• **Supplied records**:
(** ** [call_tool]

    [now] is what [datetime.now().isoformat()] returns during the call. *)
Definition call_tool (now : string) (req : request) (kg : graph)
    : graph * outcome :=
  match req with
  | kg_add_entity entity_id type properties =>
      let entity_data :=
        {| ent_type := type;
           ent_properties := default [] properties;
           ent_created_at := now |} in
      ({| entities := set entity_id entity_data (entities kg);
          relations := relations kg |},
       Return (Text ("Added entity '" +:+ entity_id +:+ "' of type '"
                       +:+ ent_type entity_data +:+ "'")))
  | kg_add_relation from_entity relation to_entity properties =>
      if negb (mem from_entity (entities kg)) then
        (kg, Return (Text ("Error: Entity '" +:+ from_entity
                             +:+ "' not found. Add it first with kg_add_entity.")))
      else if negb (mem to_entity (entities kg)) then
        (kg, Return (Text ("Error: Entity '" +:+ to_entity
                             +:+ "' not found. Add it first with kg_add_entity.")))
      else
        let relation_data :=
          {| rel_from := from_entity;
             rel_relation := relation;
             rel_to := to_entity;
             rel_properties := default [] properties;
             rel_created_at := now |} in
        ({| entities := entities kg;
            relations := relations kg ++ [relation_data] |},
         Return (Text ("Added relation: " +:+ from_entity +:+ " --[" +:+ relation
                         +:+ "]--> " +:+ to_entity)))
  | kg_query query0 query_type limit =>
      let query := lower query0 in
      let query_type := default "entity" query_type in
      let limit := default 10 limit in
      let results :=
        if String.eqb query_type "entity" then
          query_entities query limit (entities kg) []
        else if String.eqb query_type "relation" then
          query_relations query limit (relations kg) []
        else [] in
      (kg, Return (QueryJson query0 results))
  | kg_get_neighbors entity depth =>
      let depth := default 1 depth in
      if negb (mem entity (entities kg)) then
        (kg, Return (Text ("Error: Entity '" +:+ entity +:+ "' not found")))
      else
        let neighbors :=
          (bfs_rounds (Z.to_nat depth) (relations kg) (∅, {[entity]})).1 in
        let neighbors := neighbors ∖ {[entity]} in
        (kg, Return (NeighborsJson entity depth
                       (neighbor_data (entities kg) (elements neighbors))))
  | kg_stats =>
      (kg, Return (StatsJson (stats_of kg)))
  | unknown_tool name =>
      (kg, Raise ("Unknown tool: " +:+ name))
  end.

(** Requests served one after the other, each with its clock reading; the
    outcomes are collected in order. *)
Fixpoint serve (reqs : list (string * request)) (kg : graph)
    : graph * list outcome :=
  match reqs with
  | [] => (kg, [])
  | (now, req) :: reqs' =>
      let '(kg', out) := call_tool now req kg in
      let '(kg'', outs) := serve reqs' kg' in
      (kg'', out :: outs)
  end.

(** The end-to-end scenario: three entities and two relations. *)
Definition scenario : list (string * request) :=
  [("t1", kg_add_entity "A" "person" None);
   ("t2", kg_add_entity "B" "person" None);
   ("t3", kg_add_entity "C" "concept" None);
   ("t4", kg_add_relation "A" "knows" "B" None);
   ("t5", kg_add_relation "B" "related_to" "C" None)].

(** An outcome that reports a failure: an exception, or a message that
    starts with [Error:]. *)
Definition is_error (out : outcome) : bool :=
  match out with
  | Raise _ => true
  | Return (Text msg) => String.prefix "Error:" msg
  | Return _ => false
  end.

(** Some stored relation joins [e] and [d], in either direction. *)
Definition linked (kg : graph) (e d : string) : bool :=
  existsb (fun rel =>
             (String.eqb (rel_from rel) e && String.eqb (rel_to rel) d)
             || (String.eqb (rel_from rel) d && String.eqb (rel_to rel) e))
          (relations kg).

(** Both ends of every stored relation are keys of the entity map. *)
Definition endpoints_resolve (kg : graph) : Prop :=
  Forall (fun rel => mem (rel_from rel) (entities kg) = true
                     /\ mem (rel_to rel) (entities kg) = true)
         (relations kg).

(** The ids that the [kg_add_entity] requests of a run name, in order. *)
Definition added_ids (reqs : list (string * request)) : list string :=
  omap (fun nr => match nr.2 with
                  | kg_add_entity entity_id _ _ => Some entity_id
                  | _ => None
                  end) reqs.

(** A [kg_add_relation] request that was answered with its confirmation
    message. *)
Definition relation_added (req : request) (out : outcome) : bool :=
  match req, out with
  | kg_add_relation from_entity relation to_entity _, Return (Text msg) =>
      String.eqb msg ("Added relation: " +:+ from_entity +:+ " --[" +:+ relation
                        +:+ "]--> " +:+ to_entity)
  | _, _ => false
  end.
---
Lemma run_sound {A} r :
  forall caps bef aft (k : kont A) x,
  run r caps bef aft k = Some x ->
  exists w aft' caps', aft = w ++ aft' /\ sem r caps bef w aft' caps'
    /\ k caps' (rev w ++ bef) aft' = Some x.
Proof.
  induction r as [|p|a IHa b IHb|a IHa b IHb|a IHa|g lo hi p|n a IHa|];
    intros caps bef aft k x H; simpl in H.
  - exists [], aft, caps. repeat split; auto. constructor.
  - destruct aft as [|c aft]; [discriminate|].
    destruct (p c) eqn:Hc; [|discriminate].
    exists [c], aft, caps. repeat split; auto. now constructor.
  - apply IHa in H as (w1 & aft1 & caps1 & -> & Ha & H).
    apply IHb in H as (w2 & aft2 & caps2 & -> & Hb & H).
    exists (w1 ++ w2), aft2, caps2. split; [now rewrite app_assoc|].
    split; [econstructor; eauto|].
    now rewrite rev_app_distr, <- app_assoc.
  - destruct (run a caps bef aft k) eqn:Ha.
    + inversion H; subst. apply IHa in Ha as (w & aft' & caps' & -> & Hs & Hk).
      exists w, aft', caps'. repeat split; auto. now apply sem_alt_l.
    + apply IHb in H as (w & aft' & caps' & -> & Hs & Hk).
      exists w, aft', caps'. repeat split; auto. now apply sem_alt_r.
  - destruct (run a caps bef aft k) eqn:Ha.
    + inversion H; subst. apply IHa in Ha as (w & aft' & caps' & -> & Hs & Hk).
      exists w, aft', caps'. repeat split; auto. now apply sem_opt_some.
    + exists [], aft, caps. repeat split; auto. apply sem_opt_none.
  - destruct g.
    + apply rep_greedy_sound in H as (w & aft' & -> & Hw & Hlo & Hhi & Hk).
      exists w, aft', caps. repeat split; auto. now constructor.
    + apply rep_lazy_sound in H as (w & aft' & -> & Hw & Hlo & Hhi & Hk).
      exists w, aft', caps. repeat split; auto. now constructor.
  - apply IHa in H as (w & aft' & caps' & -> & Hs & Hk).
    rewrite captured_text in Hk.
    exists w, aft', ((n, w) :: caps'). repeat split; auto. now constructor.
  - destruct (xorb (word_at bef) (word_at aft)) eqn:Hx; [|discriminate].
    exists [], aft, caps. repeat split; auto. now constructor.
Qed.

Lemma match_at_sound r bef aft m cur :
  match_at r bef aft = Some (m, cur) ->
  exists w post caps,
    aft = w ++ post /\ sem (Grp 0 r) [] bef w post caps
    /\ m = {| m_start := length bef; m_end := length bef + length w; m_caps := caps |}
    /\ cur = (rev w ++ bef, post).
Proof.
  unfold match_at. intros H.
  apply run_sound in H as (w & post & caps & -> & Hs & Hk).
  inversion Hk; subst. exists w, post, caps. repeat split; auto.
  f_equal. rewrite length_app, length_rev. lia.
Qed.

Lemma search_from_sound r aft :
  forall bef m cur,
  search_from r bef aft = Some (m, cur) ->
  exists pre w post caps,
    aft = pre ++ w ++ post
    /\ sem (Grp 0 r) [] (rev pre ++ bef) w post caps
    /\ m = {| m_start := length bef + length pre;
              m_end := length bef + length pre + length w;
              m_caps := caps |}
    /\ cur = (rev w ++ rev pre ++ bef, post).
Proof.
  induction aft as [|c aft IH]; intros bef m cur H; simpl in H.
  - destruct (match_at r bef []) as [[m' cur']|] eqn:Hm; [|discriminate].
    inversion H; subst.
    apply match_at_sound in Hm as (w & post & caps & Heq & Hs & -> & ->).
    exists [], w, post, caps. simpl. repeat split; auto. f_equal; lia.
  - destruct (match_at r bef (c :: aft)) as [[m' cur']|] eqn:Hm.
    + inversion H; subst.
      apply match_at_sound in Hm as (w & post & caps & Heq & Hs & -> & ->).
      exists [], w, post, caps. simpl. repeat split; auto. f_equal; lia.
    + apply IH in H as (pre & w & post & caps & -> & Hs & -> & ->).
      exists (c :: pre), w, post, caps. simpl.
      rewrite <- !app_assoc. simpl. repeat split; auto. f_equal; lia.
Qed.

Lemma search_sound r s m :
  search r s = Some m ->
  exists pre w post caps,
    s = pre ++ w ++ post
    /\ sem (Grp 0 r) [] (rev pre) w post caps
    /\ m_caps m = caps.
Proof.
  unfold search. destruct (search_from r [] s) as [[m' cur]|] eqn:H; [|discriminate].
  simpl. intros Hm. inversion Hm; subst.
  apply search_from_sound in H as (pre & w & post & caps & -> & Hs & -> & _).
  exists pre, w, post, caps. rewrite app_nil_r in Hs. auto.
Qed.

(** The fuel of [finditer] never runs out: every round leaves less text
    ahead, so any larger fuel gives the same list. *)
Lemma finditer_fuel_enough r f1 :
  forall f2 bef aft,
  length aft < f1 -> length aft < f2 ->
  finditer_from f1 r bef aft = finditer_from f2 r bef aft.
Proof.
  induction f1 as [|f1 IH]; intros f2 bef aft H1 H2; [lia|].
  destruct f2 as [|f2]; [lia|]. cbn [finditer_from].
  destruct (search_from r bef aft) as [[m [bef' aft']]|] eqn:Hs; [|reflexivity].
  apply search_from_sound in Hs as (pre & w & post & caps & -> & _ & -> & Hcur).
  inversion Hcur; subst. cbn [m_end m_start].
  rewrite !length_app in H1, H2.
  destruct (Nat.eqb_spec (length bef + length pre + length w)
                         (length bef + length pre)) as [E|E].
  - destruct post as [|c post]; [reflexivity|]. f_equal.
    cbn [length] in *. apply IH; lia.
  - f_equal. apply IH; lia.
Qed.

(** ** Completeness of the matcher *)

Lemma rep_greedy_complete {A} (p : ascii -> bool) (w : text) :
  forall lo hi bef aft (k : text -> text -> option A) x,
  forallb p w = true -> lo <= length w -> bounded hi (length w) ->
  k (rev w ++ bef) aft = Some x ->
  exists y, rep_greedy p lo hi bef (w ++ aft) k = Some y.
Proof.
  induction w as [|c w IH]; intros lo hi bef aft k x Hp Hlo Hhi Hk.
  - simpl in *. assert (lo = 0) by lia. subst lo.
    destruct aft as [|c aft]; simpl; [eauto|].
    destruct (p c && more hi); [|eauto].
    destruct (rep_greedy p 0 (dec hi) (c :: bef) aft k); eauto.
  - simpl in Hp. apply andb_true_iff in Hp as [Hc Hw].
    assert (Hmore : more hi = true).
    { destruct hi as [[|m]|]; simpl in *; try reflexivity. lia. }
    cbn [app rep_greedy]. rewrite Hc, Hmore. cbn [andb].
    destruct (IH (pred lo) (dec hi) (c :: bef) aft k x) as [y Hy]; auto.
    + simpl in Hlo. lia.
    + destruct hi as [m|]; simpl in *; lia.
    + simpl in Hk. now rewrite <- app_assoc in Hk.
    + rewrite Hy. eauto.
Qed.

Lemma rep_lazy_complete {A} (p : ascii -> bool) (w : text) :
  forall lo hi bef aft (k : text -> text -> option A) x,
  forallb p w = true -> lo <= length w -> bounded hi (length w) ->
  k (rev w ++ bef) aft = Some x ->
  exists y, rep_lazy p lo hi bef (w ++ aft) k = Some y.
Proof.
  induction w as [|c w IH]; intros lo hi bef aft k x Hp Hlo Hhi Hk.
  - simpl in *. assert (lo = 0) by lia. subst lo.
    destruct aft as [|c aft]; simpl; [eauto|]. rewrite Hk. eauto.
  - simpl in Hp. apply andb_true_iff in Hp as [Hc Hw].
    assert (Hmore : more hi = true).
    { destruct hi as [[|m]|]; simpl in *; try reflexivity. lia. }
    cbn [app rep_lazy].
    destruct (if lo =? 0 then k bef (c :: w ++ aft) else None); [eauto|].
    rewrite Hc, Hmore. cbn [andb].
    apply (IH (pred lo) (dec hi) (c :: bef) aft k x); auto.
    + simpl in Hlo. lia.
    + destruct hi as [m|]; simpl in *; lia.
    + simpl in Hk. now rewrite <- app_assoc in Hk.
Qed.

• **Required work**: Your answer must be a copy of every line in the data above that holds the string "graph".

• **Solution for this problem**:
Definition call_tool (now : string) (req : request) (kg : graph)
    : graph * outcome :=
Fixpoint serve (reqs : list (string * request)) (kg : graph)
    : graph * list outcome :=
Definition linked (kg : graph) (e d : string) : bool :=
Definition endpoints_resolve (kg : graph) : Prop :=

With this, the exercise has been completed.